С уважением и верой в светлое русское будущее,

Морозов Сергей Дмитриевич.

23-го мая 04

II

В окружном нашем городе N, забытом не то что эфемерным богом, но и настоящими властями, крупнейшим радостным событием на протяжении последних трех лет, сразу же после череды сорняком укоренившихся праздников в виде Масленицы, Нового года, Рождества, Пасхи, Татьяниного дня, коронации, юбилеев, словом, после вереницы плодов союза религиозности, язычества, мракобесия и государственности – крупнейшим событием, повторюсь, являлась летняя ярмарка.

Год, о котором здесь и далее скромно пойдет речь, не стал редким исключением.
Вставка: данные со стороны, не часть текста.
(** One after the other they are [poll_tx]. *)
Lemma poll_tx_halves priv (e : E) : poll_tx priv e = (p ← poll_look priv; poll_act priv p) e.
Proof.
  unfold poll_tx, poll_look. rewrite bind_assoc. apply bind_ext; [done|]. intros r e1.
  by rewrite bind_ret_l.
Qed.

End Halves.

(** ** The race *)

Record race E := Race { ra_priv : ccat_eth_priv; ra_env : E; ra_poll : poller }.
Arguments Race {E} _ _ _.
Arguments ra_priv {E} _.
Arguments ra_env {E} _.
Arguments ra_poll {E} _.

Section Race.
Context {E : Type} `{Env E} {dev base : Z} {n : nat} `{!NetKernel E dev} `{!TxRing E base n}.
Local Abbreviation awk := (awake dev).
Local Abbreviation snt := (sent base n).
Local Abbreviation dev_ok := (NetTx.dev_ok (dev := dev) (base := base) (n := n)).
Local Abbreviation quiet := (NetTx.quiet (dev := dev) (base := base) (n := n)).

(** A transmission by the kernel while the queue is awake, one half of [poll_tx], or the FPGA. *)
Inductive race_step : race E -> race E -> Prop :=
  | rc_xmit skb priv e p r priv' t e' :
      awk e = true -> ccat_eth_start_xmit skb priv e = (Ret (r, priv'), t, e') ->
      race_step (Race priv e p) (Race priv' e' p)
  | rc_look priv e p t e' :
      poll_look priv e = (Ret p, t, e') -> race_step (Race priv e PollIdle) (Race priv e' p)
  | rc_act priv e p t e' :
      poll_act priv p e = (Ret tt, t, e') -> race_step (Race priv e p) (Race priv e' PollIdle)
  | rc_fpga priv e p e' :
      quiet e e' -> race_step (Race priv e p) (Race priv e' p).

(** A transmission that finds the frame at [next] taken. *)
Lemma xmit_full skb priv i (e : E) :
  dev_ok priv i -> snt e i = false ->
  wp (ccat_eth_start_xmit skb priv) e (fun '(r, priv') t e' =>
    dev_ok priv' i /\
    (if skb_nonlinear skb || (MAX_PAYLOAD_SIZE <? skb_len skb)
     then r = NETDEV_TX_OK /\ calls t = [Kernel (DevKfreeSkbAny (skb_ptr skb))]
     else r = NETDEV_TX_BUSY /\ priv' = priv /\ awk e' = false /\
       calls t = [tx_ready_call (r_mac (p_reg priv)) (tx_fifo priv); Kernel (NetifStopQueue dev)])).
Proof.
  intros Hok Hbusy. pose proof Hok as (Hd & Hrx & Htx). unfold ccat_eth_start_xmit.
  destruct (skb_nonlinear skb); cbn [orb]; [unfold xmit_drop; by wp_run|].
  destruct (MAX_PAYLOAD_SIZE <? skb_len skb); [unfold xmit_drop; by wp_run|].
  apply wp_bind. eapply wp_conseq;
    [apply wp_and; [by apply tx_ready | apply tx_ready_spec; left; apply Htx]|].
  intros r t e' [[-> _] (v & -> & _)]. rewrite Hbusy. change (istrue (b2z false)) with false. cbn [negb].
  wp_run. rewrite Hd. split_and!; [done | done | done | apply nk_stop | done].
Qed.
(* ===== verification/NetDma.v ===== *)
(** * DMA memory is given back only when the FPGA has let go of it (netdev.c)

    A FIFO of the FPGA that was handed descriptors goes on writing received frames to the DMA memory
    they name, or reading frames from it, until the FIFO is reset.  This file follows that through
    the calls of the driver: on every path but one the FIFOs are reset before memory goes back to
    the kernel. *)

From S2P Require Import Prelude IO Info NetFifo Netdev NetProbe NetTx.

(** ** Armed FIFOs *)

(** What a call does to the FIFO at [reg]: a descriptor arms it, a reset disarms it. *)
Definition feed (reg : Z) (armed : bool) (c : call) : bool :=
  match c with
  | IoWrite W32 a _ => if a =? reg then true else if a =? reg + 0x8 then false else armed
  | _ => armed
  end.

Definition armed_after (reg : Z) (b : bool) (l : list call) : bool := fold_left (feed reg) l b.

Definition frees (c : call) : bool :=
  match c with Kernel (DmaFreeCoherent _ _ _) => true | _ => false end.

(** DMA memory is given back while the FIFO is armed. *)
Fixpoint frees_armed (reg : Z) (b : bool) (l : list call) : bool :=
  match l with
  | [] => false
  | c :: l' => (b && frees c) || frees_armed reg (feed reg b c) l'
  end.

Lemma armed_after_app reg b l l' : armed_after reg b (l ++ l') = armed_after reg (armed_after reg b l) l'.
Proof. apply fold_left_app. Qed.

Lemma frees_armed_app reg b l l' :
  frees_armed reg b (l ++ l') = frees_armed reg b l || frees_armed reg (armed_after reg b l) l'.
Proof.
  revert b. induction l as [|c l IH]; intros b; simpl; [done|]. rewrite IH. by rewrite orb_assoc.
Qed.

Lemma frees_none reg b l : Forall (fun c => frees c = false) l -> frees_armed reg b l = false.
Proof. intros Hl. revert b. induction Hl as [|c l Hc _ IH]; intros b; simpl; [done|]. rewrite Hc, andb_false_r. apply IH. Qed.

Lemma frees_disarmed reg l : Forall (fun c => feed reg false c = false) l -> frees_armed reg false l = false.
Proof. induction 1 as [|c l Hc _ IH]; simpl; [done|]. by rewrite Hc. Qed.

(** Calls that neither free memory nor touch the FIFO. *)
Definition plain (reg : Z) (c : call) : Prop :=
  match c with
  | IoWrite W32 a _ => a <> reg /\ a <> reg + 0x8
  | Kernel (DmaFreeCoherent _ _ _) => False
  | _ => True
  end.

Lemma plain_call reg c : plain reg c -> frees c = false /\ forall b, feed reg b c = b.
Proof.
  destruct c as [|[] a v| | | |[]]; simpl; try done. intros [H1 H2]. split; [done|]. intros b. zcases. done.
Qed.

Lemma plain_app reg b l l' :
  Forall (plain reg) l ->
  armed_after reg b (l ++ l') = armed_after reg b l' /\ frees_armed reg b (l ++ l') = frees_armed reg b l'.
Proof.
  intros Hl. induction Hl as [|c l Hc _ IH]; simpl; [done|]. destruct (plain_call reg c Hc) as [Hf Hb].
  by rewrite Hf, Hb, andb_false_r.
Qed.

Lemma armed_plain reg b l : Forall (plain reg) l -> armed_after reg b l = b.
Proof. intros Hl. rewrite <- (app_nil_r l). by rewrite (proj1 (plain_app reg b l [] Hl)). Qed.

Section Dma.
Context {E : Type} `{Env E}.

(** ** Giving memory back *)

Lemma hw_reset_calls f (e : E) :
  f_reg f <> 0 -> wp (ccat_eth_fifo_hw_reset f) e (fun _ t _ => calls t = [IoWrite W32 (f_reg f + 0x8) 0; Wmb]).
Proof. intros Hr. unfold ccat_eth_fifo_hw_reset. rewrite istrue_nz by done. by wp_run. Qed.

Lemma dma_free_calls dm (e : E) :
  wp (ccat_dma_free dm) e (fun _ t _ =>
    calls t = if istrue (dm_base dm) then [Kernel (DmaFreeCoherent (dm_size dm) (dm_base dm) (dm_phys dm))] else []).
Proof. unfold ccat_dma_free. destruct (istrue _); by wp_run. Qed.

(** The registers of the two FIFOs, as [ccat_eth_priv_init_reg] leaves them. *)
Record fifo_regs (priv : ccat_eth_priv) (reg : Z) : Prop := {
  fr_tx : f_reg (tx_fifo priv) = reg;
  fr_rx : f_reg (rx_fifo priv) = reg + 0x10;
  fr_pos : 0 < reg;
}.

(** [reg] is the register of one of the two. *)
Definition one_of (reg r : Z) : Prop := r = reg \/ r = reg + 0x10.

Lemma priv_free_quiesced priv reg r b (e : E) :
  fifo_regs priv reg -> one_of reg r ->
  wp (ccat_eth_priv_free priv) e (fun _ t _ => frees_armed r b (calls t) = false).
Proof.
  intros [Htx Hrx Hpos] Hr. unfold ccat_eth_priv_free. apply wp_bind.
  eapply wp_conseq; [apply hw_reset_calls; lia|]. intros ? t1 e1 Ht1. apply wp_bind.
  eapply wp_conseq; [apply hw_reset_calls; lia|]. intros ? t2 e2 Ht2. apply wp_bind.
  eapply wp_conseq; [apply dma_free_calls|]. intros ? t3 e3 Ht3. apply wp_bind.
  eapply wp_conseq; [apply dma_free_calls|]. intros ? t4 e4 Ht4. wp_run.
  rewrite !calls_app, Ht1, Ht2, Ht3, Ht4, Hrx, Htx. cbn [app frees_armed frees feed].
  rewrite !andb_false_r. cbn [orb].
  assert (Hoff : (if reg + 8 =? r then true else if reg + 8 =? r + 8 then false else
    (if reg + 16 + 8 =? r then true else if reg + 16 + 8 =? r + 8 then false else b)) = false).
  { destruct Hr as [-> | ->]; zcases; done. }
  rewrite Hoff. apply frees_disarmed. rewrite !app_nil_r. apply Forall_app.
  split; (match goal with |- Forall _ (if ?x then _ else _) => destruct x end); repeat constructor.
Qed.

Lemma remove_quiesced eth reg r b (e : E) :
  fifo_regs eth reg -> one_of reg r ->
  wp (ccat_eth_dma_remove eth) e (fun _ t _ => frees_armed r b (calls t) = false).
Proof.
  intros Heth Hr. unfold ccat_eth_dma_remove. wp_run.
  eapply wp_conseq; [by eapply (priv_free_quiesced _ _ r b)|]. intros ? t e1 Ht. wp_run.
  cbn. rewrite andb_false_r, calls_app, frees_armed_app, Ht. cbn. by rewrite andb_false_r.
Qed.

Lemma ioread_bytes_plain reg a k : forall_calls (plain reg) (ioread_bytes a k : M E _).
Proof. revert a. induction k as [|k IH]; intros a; simpl; fc_run; done || apply IH. Qed.

(** The path after a failed [register_netdev]. *)
Lemma init_netdev_quiesced priv reg r b (e : E) :
  fifo_regs priv reg -> one_of reg r ->
  wp (ccat_eth_init_netdev priv) e (fun _ t _ => frees_armed r b (calls t) = false).
Proof.
  intros Hp Hr. unfold ccat_eth_init_netdev. apply wp_bind.
  eapply wp_conseq; [apply (wp_forall_calls _ (plain r)); [apply ioread_bytes_plain | apply ioread_bytes_any]|].
  intros l t1 e1 [_ Hc1]. wp_run. destruct (istrue _); cbn [negb]; wp_run.
  - apply wp_istrue; intros _; wp_run.
    + eapply wp_conseq; [by eapply (priv_free_quiesced _ _ r b)|]. intros ? t e2 Ht. wp_run.
      rewrite !calls_app, (proj2 (plain_app _ _ _ _ Hc1)). cbn. rewrite !andb_false_r. cbn.
      rewrite frees_armed_app, Ht. cbn. by rewrite andb_false_r.
    + rewrite !calls_app, (proj2 (plain_app _ _ _ _ Hc1)). cbn. by rewrite !andb_false_r.
  - rewrite !calls_app, (proj2 (plain_app _ _ _ _ Hc1)). cbn. by rewrite !andb_false_r.
Qed.

(** ** Setting up *)

(** The address registers of a channel lie apart from the registers of the FIFOs. *)
Definition away (reg bar2 ch : Z) : Prop :=
  let a := bar2 + 0x1000 + 8 * ch in a + 4 < reg \/ reg + 0x18 < a.

(** Resetting the RX FIFO arms it. *)
Lemma rx_reset_arms f b :
  ops f = dma_rx_fifo_ops ->
  armed_after (f_reg f) b (seq 0 (nslots f) ≫= fun j => add_calls f (slot f j)) = true.
Proof.
  intros Ho. pose proof (nslots_pos f). destruct (nslots f) as [|k]; [lia|].
  rewrite seq_S, bind_app, armed_after_app. simpl. unfold add_calls. rewrite Ho. simpl. by rewrite Z.eqb_refl.
Qed.

Lemma dma_init_frees_nothing pdev ch bar2 fifo :
  forall_calls (fun c => frees c = false) (ccat_dma_init pdev ch bar2 fifo : M E _).
Proof.
  unfold ccat_dma_init, fifo_set_end. fc_run; try done.
  eapply forall_calls_impl; [|apply reset_neutral]. by intros [| | | | |[]].
Qed.

Lemma rx_init_arms pdev ch bar2 fifo reg (e : E) :
  ops fifo = dma_rx_fifo_ops -> f_reg fifo = reg + 0x10 -> 0 < reg -> away reg bar2 ch ->
  wp (ccat_dma_init pdev ch bar2 fifo) e (fun '(r, _) t _ =>
    armed_after reg false (calls t) = false /\ (r = 0 -> armed_after (reg + 0x10) false (calls t) = true)).
Proof.
  intros Ho Hr Hpos Haw. unfold away in Haw. unfold ccat_dma_init, fifo_set_end. wp_run.
  destruct (_ || _); wp_run; [done|].
  match goal with |- wpx _ (ccat_eth_fifo_reset ?f) _ _ => set (f1 := f) end.
  assert (Ho1 : ops f1 = dma_rx_fifo_ops) by done. assert (Hr1 : f_reg f1 = reg + 0x10) by done. clearbody f1.
  eapply wp_conseq; [apply reset_spec; by rewrite Ho1|]. intros f' t e1 [_ Ht]. wp_run.
  rewrite Hr1, istrue_nz in Ht by lia. rewrite !calls_app, Ht. split; [|intros _].
  - apply armed_plain. rewrite !Forall_app. split_and!; try (repeat constructor; simpl; lia).
    apply Forall_bind, Forall_true. intros j. unfold add_calls. rewrite Ho1, Hr1. repeat constructor; simpl; lia.
  - rewrite !armed_after_app, <- Hr1, rx_reset_arms, Hr1 by done.
    rewrite !armed_plain by (repeat constructor; simpl; lia). done.
Qed.

Lemma tx_init_plain pdev ch bar2 fifo (e : E) :
  ops fifo <> NoOps ->
  wp (ccat_dma_init pdev ch bar2 fifo) e (fun '(s, _) t _ => s <> 0 -> forall r, Forall (plain r) (calls t)).
Proof.
  intros Ho. unfold ccat_dma_init, fifo_set_end. wp_run. destruct (_ || _); wp_run; [intros _ r; repeat constructor|].
  eapply wp_conseq; [by apply reset_spec|]. intros f' t e1 _. by wp_run.
Qed.

(** The memory that is given back during the set-up is that of an armed FIFO. *)
Lemma init_dma_frees priv reg (e : E) :
  fifo_regs priv reg ->
  away reg (bar_2 (f_ccat (p_func priv))) (rx_dma_chan (f_info (p_func priv))) ->
  wp (ccat_eth_priv_init_dma priv) e (fun '(r, _) t _ =>
    (r = 0 -> existsb frees (calls t) = false) /\
    frees_armed (reg + 0x10) false (calls t) = existsb frees (calls t) /\
    frees_armed reg false (calls t) = false).
Proof.
  intros [Htx Hrx Hpos] Haw. unfold ccat_eth_priv_init_dma. apply wp_bind.
  eapply wp_conseq; [apply (wp_forall_calls _ (fun c => frees c = false)); [apply dma_init_frees_nothing|];
    by apply (rx_init_arms _ _ _ _ reg)|].
  intros [s1 rx] t1 e1 [[Hoff Harm] Hf1].
  assert (Hno : forall l, Forall (fun c => frees c = false) l -> existsb frees l = false).
  { induction 1 as [|c l Hc _ IH]; simpl; [done|]. by rewrite Hc. }
  apply wp_istrue; intros Hs1; wp_run; [rewrite app_nil_r, !frees_none, Hno by done; by split_and!|].
  eapply wp_conseq; [apply (wp_forall_calls _ (fun c => frees c = false)); [apply dma_init_frees_nothing|];
    by apply tx_init_plain|].
  intros [s2 tx] t2 e2 [Hpl Hf2]. apply wp_istrue; intros Hs2; wp_run.
  - eapply wp_conseq; [apply dma_free_calls|]. intros dm t3 e3 Ht3. wp_run.
    rewrite app_nil_r, !calls_app, !frees_armed_app, !existsb_app.
    rewrite !(frees_none _ _ _ Hf1), !(frees_none _ _ _ Hf2), !(Hno _ Hf1), !(Hno _ Hf2).
    rewrite Hoff, (Harm Hs1), !armed_plain by (by apply Hpl). rewrite Ht3. split_and!; [done | |];
      match goal with |- context [if istrue ?x then _ else _] => destruct (istrue x) end; done.
  - unfold ccat_hw_disable_mac_filter. wp_run. rewrite !calls_app.
    assert (Hall : Forall (fun c => frees c = false) (calls t1 ++ calls t2 ++
      [IoWrite W8 (r_mii (p_reg priv) + 8 + 6) (trunc W8 0); Wmb])) by (rewrite !Forall_app; by repeat constructor).
    rewrite !frees_none, Hno by exact Hall. done.
Qed.

(** C15: DMA memory and the FIFOs of the FPGA.  Removing a network device, and giving up on one that
    could not be registered, gives memory back only when both FIFOs have been reset since they were
    last handed a descriptor, whatever they held before.  Setting one up gives memory back only when
    the memory of the TX ring cannot be had; then the RX FIFO is armed, so that the FPGA may still
    write received frames to the memory given back. *)
Theorem ccat_eth_dma_quiesced priv reg r b (e : E) :
  fifo_regs priv reg -> one_of reg r ->
  away reg (bar_2 (f_ccat (p_func priv))) (rx_dma_chan (f_info (p_func priv))) ->
  wp (ccat_eth_dma_remove priv) e (fun _ t _ => frees_armed r b (calls t) = false) /\
  wp (ccat_eth_init_netdev priv) e (fun _ t _ => frees_armed r b (calls t) = false) /\
  wp (ccat_eth_priv_init_dma priv) e (fun '(s, _) t _ =>
    (s = 0 -> existsb frees (calls t) = false) /\
    frees_armed (reg + 0x10) false (calls t) = existsb frees (calls t) /\
    frees_armed reg false (calls t) = false).
Proof.
  intros Hp Hr Haw. split_and!; [by eapply remove_quiesced | by eapply init_netdev_quiesced | by apply init_dma_frees].
Qed.

End Dma.

(** ** Witnesses: a kernel that has memory for one ring *)

Definition short_env : Env nat := fun c k =>
  match c with
  | Kernel (DmaAllocCoherent _) => (Resp (if decide (k = 0)%nat then 0x100000 else 0) 0x100000, S k)
  | _ => (Resp 0 0, k)
  end.

Definition short_priv : ccat_eth_priv :=
  Priv net_func 5 (EthReg 0x100 0x200 0x300 0x400 0x500) (set_reg 0x510 zero_fifo) (set_reg 0x500 zero_fifo).

(** The memory of the RX ring goes back while the FPGA may write to it. *)
Lemma ccat_eth_dma_quiesced_witness :
  exists s p t k, ccat_eth_priv_init_dma (H := short_env) short_priv 0%nat = (Ret (s, p), t, k) /\
    s = - ENOMEM /\ frees_armed 0x510 false (calls t) = true.
Proof.
  assert (Hregs : fifo_regs short_priv 0x500) by (split; reflexivity).
  destruct (ccat_eth_dma_quiesced (H := short_env) short_priv 0x500 0x500 true 0%nat Hregs) as (_ & _ & Hw).
  { left. reflexivity. }
  { unfold away. vm_compute. right. reflexivity. }
  apply wp_elim in Hw as ([s p] & t & k & Hrun & _ & Harm & _).
  assert (Hcheck : (let '(o, t, _) := ccat_eth_priv_init_dma (H := short_env) short_priv 0%nat in
    match o with Ret (s, _) => s = - ENOMEM /\ existsb frees (calls t) = true | _ => False end))
    by (vm_compute; split; reflexivity).
  rewrite Hrun in Hcheck. destruct Hcheck as [Hs Hf]. exists s, p, t, k.
  split; [exact Hrun|]. split; [exact Hs|]. change 0x510 with (0x500 + 0x10). rewrite Harm. exact Hf.
Defined.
Его единственным отличием от предыдущих трех представился гастролирующий цирк, удачно назначенный стать закрывающим событием ярмарки и торжественным прощанием с августовскою порой.

Думается, любой внимательный читатель без лишней с моей стороны помощи, легко и играючи сделает из вышесказанного вывод, что шанс насладиться пьянящей атмосферой крупнейшего события выпадал городу N неизменно на последние недели лета, вынуждая детишек умоляющими мордашками упрашивать родителей потратить изволившие заваляться без дела рубли. Купцы впадали в изнуряющие мигрени, страшно коверкающие их лица в наиграно доброжелательные гримасы, способные продать абсолютно любой товар. А взрослые: родители, дедушки и бабушки, вмиг оказавшиеся против своей воли между внуками и детьми, торговцами и собственными возможностями – занимали боевую позу и стоически держали натиск в неравной борьбе, стараясь не оставить в чужих руках последнюю честно заработанную копейку.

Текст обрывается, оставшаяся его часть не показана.